Home > Academic Articles, Corporate Personhood Series > The Doctrine of Corporate Personhood

The Doctrine of Corporate Personhood

Summary:

  • Corporate personhood is the legal doctrine which holds that corporations are separate entities that deserve to be treated as persons under the 14th Amendment.
  • Has not always been this way; industrial revolution changed the prevalence and role of corporations.
  • Corporations today are still considered persons, but it may have all started with a head note error.

This article is by Christopher Hoffman, a 2L at Chicago-Kent.

“Corporate personhood” refers to the legal doctrine which recognizes a corporation as a “self-autonomous, self-directed entity in which rights inhered,” including constitutional rights such as freedom of speech.[1] In essence, the doctrine holds that corporations are separate entities from their individual shareholders that deserve to be treated as “persons” under the 14th Amendment. Today, the doctrine is universally accepted in American jurisprudence, although some critics question the wisdom of granting the same constitutional rights belonging to “natural” persons to corporations who, with the backing of the State, may “live” forever while aggregating vast sums of wealth. Recently, during oral arguments in Citizens United v. FCC, Justice Sonia Sotomayor suggested that the Supreme Court may have erred originally by imbuing “a creature of state law with human characteristics.”[2] Justice Sotomayor’s statement raised more than a few eyebrows as it was a relatively rare shot across the bows of the corporate world from such a prominent jurist.

Although corporate personhood is broadly accepted today, during the 18th and 19th centuries academics battled over the legal status of corporations. At that time, widespread distrust for large institutions and aggregations of wealth soured classical republicans on the idea of granting broad property rights to corporations.[3] Moreover, for centuries corporations were relatively rare monopolistic creations of state law setup to pursue national objectives within a fairly limited grant of authority. In Dartmouth College v. Woodward, a seminal decision on the status of corporations, the Supreme Court recognized the historically narrow rights afforded to corporations. Chief Justice Marshall wrote, “A corporation is an artificial being, invisible, intangible . . . [I]t possesses only those properties which the charter of its creation confers upon it . . . .”[4] In short, as entities created by positive law, corporations’ rights were limited to those obtained from their government grant.
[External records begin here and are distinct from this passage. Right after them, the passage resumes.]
(* ===== verification/QueueFamily.v ===== *)
(** * The interface of the queue families

    The other families of macros of [src/server/src/queue.h] keep fewer fields
    than TAILQ: a STAILQ has no back pointers, a LIST no last link, an SLIST
    neither.  So the memory of a family is what is left of a memory of tail queues
    when fields are erased.  [QueueFamily] is the interface of a family: which
    fields stay, its operations, and the TAILQ operation that each one stands for;
    [QueueFamilyOk] is its promise, that running an operation on the erased memory
    gives the erasure of what the TAILQ operation gives.  What a family inherits
    from the tail queues is proved here against the interface. *)
From Stdlib Require Import ZArith Lia.
From stdpp Require Import base tactics list gmap sets numbers.
From S2P Require Import Prelude QueueMemory TailQueue.

(** ** Simulation *)

(** [sim er c d m]: whatever [c] does from [m], [d] does from the erasure of
    [m]. *)
Section Simulation.
Context {M1 M2 : Type} (er : M1 → M2).

Definition sim {A} (c : st M1 A) (d : st M2 A) (m : M1) : Prop :=
  ∀ a m', c m = Ok (a, m') → d (er m) = Ok (a, er m').

(** The erasure does not show what [c] does. *)
Definition silent {A} (c : st M1 A) : Prop :=
  ∀ m a m', c m = Ok (a, m') → er m' = er m.

Lemma sim_ret {A} (a : A) m : sim (mret a) (mret a) m.
Proof. by intros a' m' [= <- <-]. Qed.

Lemma sim_bind {A B} (c : st M1 A) d (k : A → st M1 B) k' m :
  sim c d m → (∀ a m', c m = Ok (a, m') → sim (k a) (k' a) m') → sim (c ≫= k) (d ≫= k') m.
Proof.
  intros Hc Hk b m2 (a & m1 & H1 & H2)%st_bind_ok.
  rewrite (st_bind_step _ _ _ _ _ (Hc _ _ H1)). by apply (Hk a m1).
Qed.

(** The other side computes [f] of what is read. *)
Lemma sim_bind_map {A B C} (f : A → C) (c : st M1 A) d (k : A → st M1 B) k' m :
  sim (c ≫= λ a, mret (f a)) d m →
  (∀ a m', c m = Ok (a, m') → sim (k a) (k' (f a)) m') → sim (c ≫= k) (d ≫= k') m.
Proof.
  intros Hc Hk b m2 (a & m1 & H1 & H2)%st_bind_ok.
  rewrite (st_bind_step _ _ _ (f a) (er m1)); [by apply (Hk a m1)|].
  apply Hc, st_bind_ok. eauto.
Qed.

Lemma sim_skip {A B} (c : st M1 A) (k : A → st M1 B) d m :
  silent c → (∀ a m', c m = Ok (a, m') → sim (k a) d m') → sim (c ≫= k) d m.
Proof.
  intros Hc Hk b m2 (a & m1 & H1 & H2)%st_bind_ok.
  rewrite <-(Hc m a m1 H1). by apply (Hk a m1).
Qed.

Lemma sim_last {A} (c : st M1 A) (d : st M2 unit) k m :
  sim (c ≫= λ _, mret tt) d m → (∀ a, silent (k a)) → sim (c ≫= k) d m.
Proof.
  intros Hc Hk b m2 (a & m1 & H1 & H2)%st_bind_ok.
  destruct b. rewrite (Hk _ _ _ _ H2). apply (Hc tt m1). apply st_bind_ok. eauto.
Qed.

Lemma sim_tail (c : st M1 unit) (d : st M2 unit) m : sim c d m → sim (c ≫= λ _, mret tt) d m.
Proof. intros Hc b m2 ([] & m1 & H1 & [= <- <-])%st_bind_ok. by apply Hc. Qed.

Lemma silent_bind {A B} (c : st M1 A) (k : A → st M1 B) :
  silent c → (∀ a, silent (k a)) → silent (c ≫= k).
Proof.
  intros Hc Hk m b m2 (a & m1 & H1 & H2)%st_bind_ok.
  rewrite (Hk _ _ _ _ H2). by apply (Hc m a).
Qed.

(** What a simulation says of an execution that succeeds. *)
Lemma sim_run {A} (c : st M1 A) d m a m' : sim c d m → c m = Ok (a, m') → d (er m) = Ok (a, er m').
Proof. intros H. apply H. Qed.

End Simulation.

Create HintDb sim discriminated.
#[export] Hint Resolve sim_ret sim_tail : sim.
#[export] Hint Extern 1 (silent _ (_ ≫= _)) => apply silent_bind; [|intros] : sim.

(** Runs a macro of tail queues beside the macro of a family: an access that both
    make, or one that the erasure does not show, at the front or at the end. *)
Ltac sim_step :=
  first [ apply sim_bind; [solve [eauto with sim]|intros]
        | apply sim_skip; [solve [eauto with sim]|intros]
        | apply sim_last; [solve [eauto with sim]|intros; solve [eauto with sim]]
        | solve [eauto with sim] ].
Lemma sim_SLIST_INSERT_AFTER h x e m :
  sim erase (TAILQ_INSERT_AFTER h x e) (SLIST_INSERT_AFTER x e) m.
Proof. unfold TAILQ_INSERT_AFTER, SLIST_INSERT_AFTER. repeat sim_step. Qed.

Lemma sim_SLIST_SWAP h1 h2 m : sim erase (TAILQ_SWAP h1 h2) (SLIST_SWAP h1 h2) m.
Proof. unfold TAILQ_SWAP, SLIST_SWAP. repeat sim_step. Qed.

(** ** Removals *)

(** [*k = p]. *)
Definition sl_store (k : link) (p : Z) : st slmem unit :=
  match k with FirstOf h => sl_set_first h p | NextOf n => sl_set_next n p end.

Lemma sim_sl_store k p m : sim erase (store k p) (sl_store k p) m.
Proof. destruct k; simpl; eauto with sim. Qed.

Lemma sl_remove_store q h l1 e l2 q' :
  queue q h (l1 ++ e :: l2) → TAILQ_REMOVE h e q = Ok (tt, q') →
  sl_store (end_link (FirstOf h) l1) (first_or l2 NULL) (erase q) = Ok (tt, erase q').
Proof.
  intros Hq (q1 & Hb & Hs & _)%(TAILQ_REMOVE_writes _ _ _ _ _ _ Hq).
  rewrite <-(sl_silent_back _ _ _ _ _ _ Hb). by apply (sim_sl_store _ _ q1).
Qed.

Lemma SLIST_FIRST_erase q h l :
  queue q h l → SLIST_FIRST h (erase q) = Ok (first_or l NULL, erase q).
Proof. intros Hq. apply (sim_SLIST_FIRST h q). by apply TAILQ_FIRST_spec. Qed.

Lemma SLIST_NEXT_erase q h l1 x l2 :
  queue q h (l1 ++ x :: l2) → SLIST_NEXT x (erase q) = Ok (first_or l2 NULL, erase q).
Proof. intros Hq. apply (sim_SLIST_NEXT x q). by eapply TAILQ_NEXT_spec. Qed.

Lemma SLIST_REMOVE_HEAD_erase q h e l q' :
  queue q h (e :: l) → TAILQ_REMOVE h e q = Ok (tt, q') →
  SLIST_REMOVE_HEAD h (erase q) = Ok (tt, erase q').
Proof.
  intros Hq Hr. unfold SLIST_REMOVE_HEAD. qstep (SLIST_FIRST_erase q h _ Hq).
  qstep (SLIST_NEXT_erase q h [] e l Hq). by apply (sl_remove_store q h [] e l q').
Qed.

Lemma SLIST_REMOVE_AFTER_erase q h l1 x e l2 q' :
  queue q h (l1 ++ x :: e :: l2) → TAILQ_REMOVE h e q = Ok (tt, q') →
  SLIST_REMOVE_AFTER x (erase q) = Ok (tt, erase q').
Proof.
  intros Hq Hr. unfold SLIST_REMOVE_AFTER. qstep (SLIST_NEXT_erase q h l1 x _ Hq).
  rewrite (cons_middle x), app_assoc in Hq.
  qstep (SLIST_NEXT_erase q h _ e l2 Hq).
  pose proof (sl_remove_store q h (l1 ++ [x]) e l2 q' Hq Hr) as Hs.
  by rewrite end_link_app in Hs.
Qed.

Lemma SLIST_REMOVE_erase q h l1 e l2 q' :
  queue q h (l1 ++ e :: l2) → TAILQ_REMOVE h e q = Ok (tt, q') →
  SLIST_REMOVE h e (erase q) = Ok (true, erase q').
Proof.
  intros Hq Hr. unfold SLIST_REMOVE. qstep (SLIST_FIRST_erase q h _ Hq).
  destruct l1 as [|x l1 _] using rev_ind; simpl.
  - rewrite Z.eqb_refl. by qstep (SLIST_REMOVE_HEAD_erase q h e l2 q' Hq Hr).
  - rewrite (first_not_removed _ _ _ _ _ _ Hq). simpl.
    qstep (SLIST_FIRST_erase q h _ Hq). rewrite <-app_assoc in *. simpl in *.
    rewrite first_or_middle. qstep (fam_walk_to q h l1 x (e :: l2) Hq).
    by qstep (SLIST_REMOVE_AFTER_erase q h l1 x e l2 q' Hq Hr).
Qed.

(** ** Concatenation *)

Lemma sl_set_first_same q h :
  queue q h [] → sl_set_first h NULL (erase q) = Ok (tt, erase q).
Proof.
  intros [Hh Hhd _ _ _]. unfold sl_set_first.
  assert (heads (erase q) !! h = Some (mkSLHead NULL)) as E.
  { unfold erase. simpl. by rewrite lookup_fmap, Hhd. }
  qstep (get_head_ok (erase q) h _ Hh E). unfold put_head. rewrite insert_id by done.
  by destruct (erase q).
Qed.

(** The writes of a concatenation with a non-empty list. *)
Lemma sl_concat_store q h1 h2 l1 n l2 q' :
  queue q h1 l1 → queue q h2 (n :: l2) → TAILQ_CONCAT h1 h2 q = Ok (tt, q') →
  ∃ m, sl_store (end_link (FirstOf h1) l1) n (erase q) = Ok (tt, m) ∧
       SLIST_INIT h2 m = Ok (tt, erase q').
Proof.
  intros Hq1 Hq2 Hc%(TAILQ_CONCAT_writes _ _ _ _ _ _ Hq1 Hq2).
  assert (sim erase (store (end_link (FirstOf h1) l1) n ;;;
    set_prev n (end_link (FirstOf h1) l1) ;;;
    set_last h1 (end_link (FirstOf h2) (n :: l2)) ;;; TAILQ_INIT h2)
    (sl_store (end_link (FirstOf h1) l1) n ;;; SLIST_INIT h2) q) as Hs.
  { apply sim_bind; [apply sim_sl_store|intros]. sim_step. sim_step. apply sim_SLIST_INIT. }
  apply Hs, st_bind_ok in Hc as ([] & m & H1 & H2). eauto.
Qed.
The viewpoint expressed in Dartmouth College held until the end of the 19th century by which time the Industrial Revolution had transformed the American economic landscape from an agrarian society with wealth built upon land and agriculture into an industrialized economy controlled by private individuals who combined in the corporate form. As corporations became easier to form, they gained prominence and influence which shifted the tide in favor of imbuing corporations with the property rights and constitutional guarantees enjoyed by “natural” persons. No longer was the corporation viewed merely as a “creature” of the State whose power derived directly from the sovereign. Instead, the corporation was viewed as an individual, or “person,” with the right to be free from undue government interference.

Many of the early cases recognizing corporate personhood dealt with property issues such as taxation. For example, in Santa Clara County v. Southern Pacific Railroad, a railroad company launched an equal protection challenge against a provision of the California state constitution that denied railroads the right to deduct mortgages from the taxable value of their property, a right afforded to “natural” persons.[5] The Court never reached the equal protection issue; however, the case contained an infamous head note written by the court reporter, J.C. Bancroft Davis, which stated that all of the justices agreed that corporations are “persons” under the 14th Amendment’s equal protection clause.

Critics argue that Bancroft Davis willfully misinterpreted the Court’s position. After all, Davis had previously served as president of Newburgh and New York Railway Co. which raised a conflict of interest. Regardless of whether Davis misconstrued the Court’s position, since Santa Clara County, the Court has consistently held that corporations are persons for equal protection purposes. As such, corporations enjoy many of the constitutional guarantees protected by the Bill of Rights and applied against the states by the 14th Amendment.


[1] See Gregory A. Mark, The Personification of the Business Corporation in American Law, 54 U. Chi. L. Rev. 1441, 1442-43 (1987)

[2] Jess Bravin, Sotomayor Issues Challenge to a Century of Corporate Law, Wall St. J., Sept. 17, 2009 available at http://online.wsj.com/article/SB125314088285517643.html.

[3] See Mark, supra note 1, at 1443-55.

[4] Trustees of Dartmouth College v. Woodward, 17 U.S. 518, 636 (1819).

[5] Santa Clara County v. S. Pac. R.R., 118 U.S. 394 (1886).